Spesso la situazione si risolve rapidamente, ma se i sintomi persistono - manifestandosi per due o tre settimane - e si coltiva il sospetto che potrebbe trattarsi di una bronchite cronica, risulta necessario effettuare esami più approfonditi. Si procede quindi con una radiografia del torace, un esame colturale dell’espettorato per determinare la presenza di batteri nel muco e una spirometria, un test semplice che permette di verificare la quantità di aria introdotta ed eliminata dai polmoni durante la respirazione.

La terapia

Ma qual è la terapia da mettere in atto per alleviare i sintomi causati dalla bronchite? Se si tratta di un’infiammazione acuta bastano un periodo di riposo, l’assunzione di liquidi e l’uso di antinfiammatori, antipiretici e mucolitici, quando necessario. Occorre invece alzare il livello di attenzione nel momento in cui i sintomi peggiorano, se la febbre raggiunge i 38 gradi o se compaiono segnali di difficoltà respiratoria o produzione di muco verdastro o con tracce di sangue. Occhio anche se la tosse continua per più di tre settimane. In questi casi è opportuno rivolgersi al proprio medico e seguire una terapia adeguata. Se invece si soffre di bronchite cronica, per ridurre la sensazione di malessere e placare l’infiammazione è necessario assumere farmaci mucolitici, broncodilatatori e corticosteroidi.

Nei bambini più piccoli

Nel caso in cui la bronchite si manifesti in bambini piccolissimi si parla invece di bronchiolite, un’infiammazione caratterizzata da rinorrea, febbre, tosse, respiro sibilante e difficoltà respiratoria.

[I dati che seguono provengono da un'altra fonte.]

(** The part of the schema that lives in the database and not in this
    repository: the BEFORE INSERT trigger of ActivityLogs, the constraints
    the two written tables enforce, the three stored routines, and the
    collation of the column Locations.City, as the order [ORDER BY City]
    sorts by: [City_collation a b] holds when [a] sorts no later than
    [b]. *)
Class Schema := {
  before_insert_log : Store → LogRow → LogRow;
  log_violation : Store → LogRow → option string;
  user_violation : Store → UserRow → option string;
  GetMonthlyEmissionsByCategory :
    Store → Z → Z → Z → list (list (string * Qc));
  GetActivityRankingByEmission :
    Store → Z → string → string → list (list (string * string * Qc));
  CheckIfUserMetGoal : Store → Z → Z → Z → option pyval;
  City_collation : string → string → bool }.

(** ** Sorting

    Top-down merge sort; ties are taken from the left run. *)

Section Msort.
Context {A : Type} (leb : A → A → bool).

Fixpoint merge (l1 : list A) : list A → list A :=
  fix merge_aux (l2 : list A) : list A :=
    match l1, l2 with
    | [], _ => l2
    | _, [] => l1
    | x1 :: l1', x2 :: l2' =>
        if leb x1 x2 then x1 :: merge l1' l2 else x2 :: merge_aux l2'
    end.

Equations? msort (l : list A) : list A by wf (length l) lt :=
  msort [] := [];
  msort [x] := [x];
  msort (x :: y :: l) :=
    let h := Nat.div2 (length (x :: y :: l)) in
    merge (msort (take h (x :: y :: l))) (msort (drop h (x :: y :: l))).
Proof.
  - rewrite length_take. simpl length.
    pose proof (Nat.le_div2_diag_l (length l)) as Hd. clear msort h.
    revert Hd. generalize (Nat.div2 (length l)). intros d Hd. lia.
  - rewrite length_drop. simpl length. clear msort h.
    generalize (Nat.div2 (length l)). intros d. lia.
Qed.

(** Two elements are tied when each is below the other. *)
Definition tied (x y : A) : bool := leb x y && leb y x.
End Msort.

(** ** The [result] monad *)

#[global] Instance result_ret : MRet result := λ A a, Ok a.
#[global] Instance result_bind : MBind result := λ A B f m,
  match m with Ok a => f a | Raise e => Raise e end.
#[global] Instance result_fmap : FMap result := λ A B f m,
  match m with Ok a => Ok (f a) | Raise e => Raise e end.

(* ================================================================= *)
(** * Part II.  [backend.py]: the data access layer *)
(* ================================================================= *)

(** ** Result rows

    The cursors are opened with [dictionary=True]: a row is a mapping from
    the selected column names to values.  [LogView] is the row of
    [list_logs]; its fields are the eight selected columns. *)

Record LogView := {
  LogID : Z;
  UserName : string;
  ActivityName : string;
  Date : string;
  Quantity : Qc;
  CalculatedEmission : option Qc;
  City : option string;
  Country : option string }.

Record UserView := {
  uv_UserID : Z;
  uv_Name : string;
  uv_Email : string;
  uv_CarbonGoal : option Qc;
  uv_RegistrationDate : string }.

Record ActivityView := {
  av_ActivityID : Z;
  av_Name : string;
  av_UnitOfMeasure : string;
  av_CategoryName : string;
  av_EmissionValue : option Qc }.

(** ** The SELECT of [list_logs]

    The text of the query is fixed up to the conditions appended to
    [WHERE 1=1]; each appended condition carries one [%s] placeholder. *)

Inductive log_cond :=
  | UserID_eq   (* " AND AL.UserID=%s"  *)
  | Date_ge     (* " AND AL.Date >= %s" *)
  | Date_le.    (* " AND AL.Date <= %s" *)

(** A condition with its placeholder bound.  A comparison with NULL holds
    of no row.  Operands of another type than the column are refused:
    [list_logs] never sends them. *)
Definition bind_cond (c : log_cond) (v : pyval) : result (LogRow → bool) :=
  match c, v with
  | _, PNone => Ok (λ _, false)
  | UserID_eq, PInt n => Ok (λ al, bool_decide (AL_UserID al = n))
  | Date_ge, PStr d => Ok (λ al, String.leb d (AL_Date al))
  | Date_le, PStr d => Ok (λ al, String.leb (AL_Date al) d)
  | _, _ => Raise (DatabaseError "operand type")
  end.

(** Placeholders are bound by position; the connector refuses a tuple whose
    length differs from the number of placeholders. *)
Fixpoint bind_where (cs : list log_cond) (args : list pyval)
  : result (LogRow → bool) :=
  match cs, args with
  | [], [] => Ok (λ _, true)
  | c :: cs', v :: args' =>
      p ← bind_cond c v;
      q ← bind_where cs' args';
      mret (λ al, p al && q al)
  | _, _ => Raise (ProgrammingError "Not all parameters were used")
  end.

(** [LEFT JOIN]: a left row without a partner is kept once, with NULLs. *)
Definition left_join {A} (l : list A) : list (option A) :=
  match l with [] => [None] | _ => Some <$> l end.

(** [FROM ActivityLogs AL JOIN Users U ... JOIN Activities A ...
     LEFT JOIN Locations L ...] *)
Definition logs_joined (db : Store)
  : list (LogRow * UserRow * ActivityRow * option LocationRow) :=
  al ← ActivityLogs db;
  u ← filter (λ u, U_UserID u = AL_UserID al) (Users db);
  a ← filter (λ a, A_ActivityID a = AL_ActivityID al) (Activities db);
  l ← left_join
        (filter (λ l, Some (L_LocationID l) = AL_LocationID al) (Locations db));
  [(al, u, a, l)].

(** [ORDER BY AL.Date DESC, AL.LogID DESC]: [x] is placed no later than [y]. *)
Definition date_id_desc (x y : LogRow) : bool :=
  String.ltb (AL_Date y) (AL_Date x)
  || (bool_decide (AL_Date x = AL_Date y) && (AL_LogID y <=? AL_LogID x)).

Definition log_of (j : LogRow * UserRow * ActivityRow * option LocationRow)
  : LogRow := j.1.1.1.
Lemma pass_inv_init : NoDup (omap og_id S0) -> pass_inv m S0 N [] S0.
Proof.
  intros Hids. constructor.
  - intros e He. by apply elem_of_nil in He.
  - intros e He. by apply elem_of_nil in He.
  - done.
  - intros x b Hx _. by left.
  - done.
  - intros y x b Hy Hny. done.
Qed.

Lemma elem_of_service_remove M (i : string) (x : OgItem) :
  x ∈ service_remove M i <-> og_id x <> Some i /\ x ∈ M.
Proof. unfold service_remove. by rewrite list_elem_of_filter. Qed.

Lemma key_in_keys e (P : list (string * string * option string)) :
  e ∈ P -> entry_key e ∈ entry_key <$> P.
Proof. intros H. apply list_elem_of_fmap. by exists e. Qed.

(** Adding the item written for [e] to items that hold no item of its
    base name, and that kept everything of another base name. *)
Lemma pass_inv_add (P : list (string * string * option string)) M M1 e :
  pass_inv m S0 N P M ->
  clean_entry (quantity_separator m) e = true ->
  entry_key e ∈ N ->
  (forall x, x ∈ M1 -> x ∈ M) ->
  (forall x, x ∈ M1 -> base_of m x <> Some (entry_key e)) ->
  (forall x b, x ∈ M -> base_of m x = Some b -> b <> entry_key e -> x ∈ M1) ->
  (forall x, x ∈ S0 -> base_of m x = Some (entry_key e) -> x ∉ M1) ->
  NoDup (omap og_id M1) ->
  (forall e' it, entry_key e' <> entry_key e ->
     List.find (has_base m (entry_key e')) M = Some it ->
     List.find (has_base m (entry_key e')) M1 = Some it) ->
  entry_key e ∉ entry_key <$> P ->
  pass_inv m S0 N (P ++ [e])
    (service_add (fresh (omap og_id M1))
       (item_value (quantity_separator m) (fst (fst e)) (snd (fst e))) M1).
Proof.
  intros [Hset Hkeys Hkept Horig Hids Hfr] Hclean HN Hsub Hnone Hsurv Hgone Hids1 Hfind Hnew.
  unfold service_add.
  set (c := OgDict (Some (fresh (omap og_id M1)))
                   (Some (item_value (quantity_separator m) (fst (fst e)) (snd (fst e))))
                   None).
  assert (Hcb : base_of m c = Some (entry_key e)).
  { by apply base_of_created. }
  constructor.
  - intros e' He'. apply elem_of_app in He' as [He'|He'].
    + destruct (Hset e' He') as (it & eq & Hf & He & Hc).
      exists it, eq. split; [|done]. rewrite find_snoc.
      rewrite (Hfind e' it); [done| |done].
      intros Heq. apply Hnew. rewrite <- Heq. by apply key_in_keys.
    + apply list_elem_of_singleton in He' as ->.
      destruct (unchanged_created m sep_nonempty sep_lower
                  (fresh (omap og_id M1)) None e Hclean) as (eq & He & Hc).
      exists c, eq. split; [|done]. rewrite find_snoc.
      assert (Hn : List.find (has_base m (entry_key e)) M1 = None).
      { apply find_None_iff. intros x Hx.
        destruct (has_base m (entry_key e) x) eqn:E; [|done].
        apply has_base_true in E. by apply Hnone in Hx. }
      rewrite Hn. by rewrite (proj2 (has_base_true m _ c) Hcb).
  - intros e' He'. apply elem_of_app in He' as [He'|He']; [by apply Hkeys|].
    by apply list_elem_of_singleton in He' as ->.
  - intros x b Hx Hb Hnb. rewrite fmap_app, elem_of_app in Hnb.
    apply elem_of_app. left. apply (Hsurv x b); [|done|].
    + apply (Hkept x b); [done..|]. intros H. apply Hnb. by left.
    + intros ->. apply Hnb. right. simpl. by left.
  - intros x b Hx Hb. rewrite fmap_app, elem_of_app.
    apply elem_of_app in Hx as [Hx|Hx].
    + destruct (Horig x b (Hsub x Hx) Hb) as [H|H]; [by left | right; by left].
    + apply list_elem_of_singleton in Hx as ->. right. right.
      rewrite Hcb in Hb. injection Hb as <-. simpl. by left.
  - rewrite omap_app. simpl. apply NoDup_app. split; [done|]. split.
    + intros i Hi Hi'. apply list_elem_of_singleton in Hi' as ->.
      by apply fresh_is_new in Hi.
    + apply NoDup_singleton.
  - intros y x b Hy HyS Hx Hb HbN.
    apply elem_of_app in Hy as [Hy|Hy]; [by apply (Hfr y x b); auto|].
    apply list_elem_of_singleton in Hy as ->. simpl.
    destruct (base_of_Some_inv m x b Hb) as (i & v & cx & -> & _). simpl.
    intros [= Hi].
    assert (HxM : OgDict (Some i) (Some v) cx ∈ M).
    { apply (Hkept _ b); [done..|]. intros H.
      apply list_elem_of_fmap in H as (e' & -> & He'). by apply HbN, Hkeys. }
    assert (HxM1 : OgDict (Some i) (Some v) cx ∈ M1).
    { apply (Hsurv _ b); [done..|]. intros ->. done. }
    apply (fresh_is_new (omap og_id M1)). rewrite Hi.
    apply list_elem_of_omap. by eexists.
Qed.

Questo disturbo colpisce tipicamente i bambini di età inferiore a 24 mesi ed è più frequente nei lattanti che hanno meno di 6 mesi. L’incidenza è piuttosto alta, tanto che nei piccoli sotto l’anno di vita riguarda circa 11 bambini su 100. Il picco di incidenza si verifica nei mesi di gennaio e febbraio, ovvero in occasione dei periodi più freddi dell’anno.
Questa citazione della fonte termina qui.